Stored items
Lemma dispatch_atomic_witness :
  exists e, dispatch demo_worker demo_refused (at_db demo_active 0) = (at_db demo_active 0, Some e).
Proof.
  assert (Hn : (match dispatch demo_worker demo_refused (at_db demo_active 0) with
                | (t, Some _) => tx_aborted t | (_, None) => true end) = false) by (vm_compute; reflexivity).
  destruct (dispatch demo_worker demo_refused (at_db demo_active 0)) as [t [e|]] eqn:Hd; [|done].
  exists e. f_equal. exact (dispatch_atomic demo_worker demo_refused demo_active 0 t (Some e) Hd Hn).
Defined.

TRY IT: Retype all of the entries precisely as they are.

PROBLEM SOLUTION:
Lemma dispatch_atomic_witness :
  exists e, dispatch demo_worker demo_refused (at_db demo_active 0) = (at_db demo_active 0, Some e).
Proof.
  assert (Hn : (match dispatch demo_worker demo_refused (at_db demo_active 0) with
                | (t, Some _) => tx_aborted t | (_, None) => true end) = false) by (vm_compute; reflexivity).
  destruct (dispatch demo_worker demo_refused (at_db demo_active 0)) as [t [e|]] eqn:Hd; [|done].
  exists e. f_equal. exact (dispatch_atomic demo_worker demo_refused demo_active 0 t (Some e) Hd Hn).
Defined.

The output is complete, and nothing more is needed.